Hingga akhirnya dua gol penyeimbang, terjadi setelah jeda water break, momen di mana Xhaka terus memompa semangat teman-temannya yang hampir kalah.
Baca juga: Renungan Harian Katolik Kamis 1 Juli 2021, Dives in Misericordia: Kaya dalam Kemurahan Hati
Momen menarik pun ia perlihatkan saat jelang adu penalti. Ia kembali membakar semangat teman-temannya, sehingga semua yang bertugas terlihat begitu tenang dan percaya diri menjalankan tugasnya dan sukses dalam drama itu. Ia berkata, "Kita bisa mengusir sejarah".
Sikap tidak mudah menyerah adalah kemampuan seseorang untuk bangkit dari keterpurukan. Pantang menyerah seringkali dihubungkan dengan putus asa.
Ketika orang berada di jurang keterpurukan, dia terus berusaha agar bisa bangkit. Itulah yang dimaksud dengan pantang menyerah. Menyerah hanya untuk orang yang sudah putus asa.
Tapi harus diakui bahwa terkadang ada orang yang berada dalam jurang keterpurukan dan tak mampu untuk bangkit. Ia seakan menjadi orang yang "lumpuh" dan tak bisa bangkit dan berjalan lagi. Pada tahap ini, ia justru membutuhkan motivator, orang yang bisa membangkitkan gairah dan semangatnya untuk bangkit.
Baca juga: Renungan Harian Katolik Rabu 30 Juni 2021: Kuasa Atas Setan
Tiap orang, siapa pun dia dan apa pun statusnya, sesungguhnya membutuhkan dorongan positif yang berasal dari luar dirinya sehingga dia bisa menyadari keberadaan dan segala potensi yang ada pada dirinya.

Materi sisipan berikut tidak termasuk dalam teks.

(** The life of a task inside one generation: an accepted [create] adds one pending task
    under a fresh id and leaves every other task as it was; an accepted [update] or [delete]
    replaces exactly the addressed task, keeping its id; no accepted mutation removes a task,
    brings a tombstone back or reopens a completed task, and [delete] only ever tombstones
    in place. *)
Theorem task_lifecycle st b :
  todo_wf (working_for st b) →
  let w := working_for st b in
  (∀ spec t s st', create b spec st = Ok (t, s, st') →
     evolves w s ∧ status t = Pending ∧ task w (id t) = None ∧
     ∀ j, task s j = if decide (j = id t) then Some t else task w j) ∧
  (∀ i c u s st', update b i c st = Ok (u, s, st') →
     evolves w s ∧ is_Some (task w i) ∧
     ∀ j, task s j = if decide (j = i) then Some (u_task u) else task w j) ∧
  (∀ i t s st', delete b i st = Ok (t, s, st') →
     evolves w s ∧ status t = Deleted ∧
     (∃ t0, task w i = Some t0 ∧ status t0 ≠ Deleted ∧ t = tombstone t0) ∧
     ∀ j, task s j = if decide (j = i) then Some t else task w j).
Proof.
  intros Hw%todo_wf_structure w. pose proof (str_dense _ Hw) as Hd.
  assert (Hat : ∀ pos cur, tasks w !! pos = Some cur → task w (id cur) = Some cur).
  { intros pos cur Hpos. apply task_dense; [done|]. split; [|done].
    apply list_elem_of_lookup. by exists pos. }
  split_and!.
  - intros spec t s st' (_ & Hid & Hp & -> & _)%create_ok.
    assert (Hn : task w (id t) = None).
    { destruct (task w (id t)) eqn:E; [|done]. exfalso.
      pose proof (task_in_range w (id t) Hw ltac:(by eexists)) as Hr. rewrite Hid in Hr.
      fold w in Hr. lia. }
    split_and!; [|done|done|intros j; rewrite task_append by done; by rewrite Hid].
    intros j x Hx. rewrite task_append by done. exists x. split; [|apply can_transition_refl].
    case_decide; [|done]. congruence.
  - intros i c u s st' (pos & cur & _ & Hpos & <- & Hp%patch_task_ok & -> & _)%update_ok.
    destruct Hp as (Hid & Hc & _).
    split_and!; [by eapply insert_evolves|rewrite (Hat pos cur) by done; by eexists|].
    intros j. by apply task_insert.
  - intros i t s st' (pos & cur & _ & Hpos & <- & Hnd & -> & -> & _)%delete_ok.
    split_and!; [|done|exists cur; by rewrite (Hat pos cur)|intros j; by apply task_insert].
    eapply insert_evolves; try done. cbn. by destruct (status cur).
Qed.

(** ** Concrete instances *)

Definition demo_state : TodoListState :=
  {| committed := {| tasks :=
       [{| id := 1; subject := lit "Write"; description := None; active_form := None;
           status := Completed; blocked_by := []; owner := None; metadata := None |}];
       next_id := 2 |};
     staged := None; open := Some 3%N; next_batch := 4 |}.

Dengan motivasi itu, ia bisa bertindak dengan tepat untuk menghilangkan mental blok yang menjadi penghambat kebangkitan dan kesuksesannya. Dengan demikian memudahkan dia untuk merubah diri dan bangkit menjadi baik lagi, bahkan lebih baik lagi.
Tatkala melihat orang-orang yang datang kepada-Nya menggotong seorang yang lumpuh, sambil mengapresiasi iman orang-orang itu, Yesus berkata kepada si lumpuh, "Percayalah anak-Ku, dosamu sudah diampuni" (Mat 9:2).
Yesus menunjukkan diri-Nya sebagai seorang motivator sejati. Ia jeli dan fokus melihat titik putih kebaikan yang dimiliki mereka itu. Ia mengangkatnya ke permukaan. Itulah yang turut membangkitkan semangat mereka terlebih si lumpuh itu sehingga bisa bangkit dan berjalan.
Baca juga: Renungan Harian Katolik Selasa 29 Juni 2021: Engkau Adalah Mesias, Anak Allah yang Hidup
Tentu kita tak boleh mengesampingkan kuasa menyembuhkan, membangkitkan yang dimiliki oleh Yesus. Malah justru kuasa ilahi itulah yang paling utama dan mendasar.
Tapi ketajaman melihat sisi positif pada diri orang lain dan apresiasi yang diberikan oleh Yesus, kiranya menjadi catatan reflektif yang menarik dan penting.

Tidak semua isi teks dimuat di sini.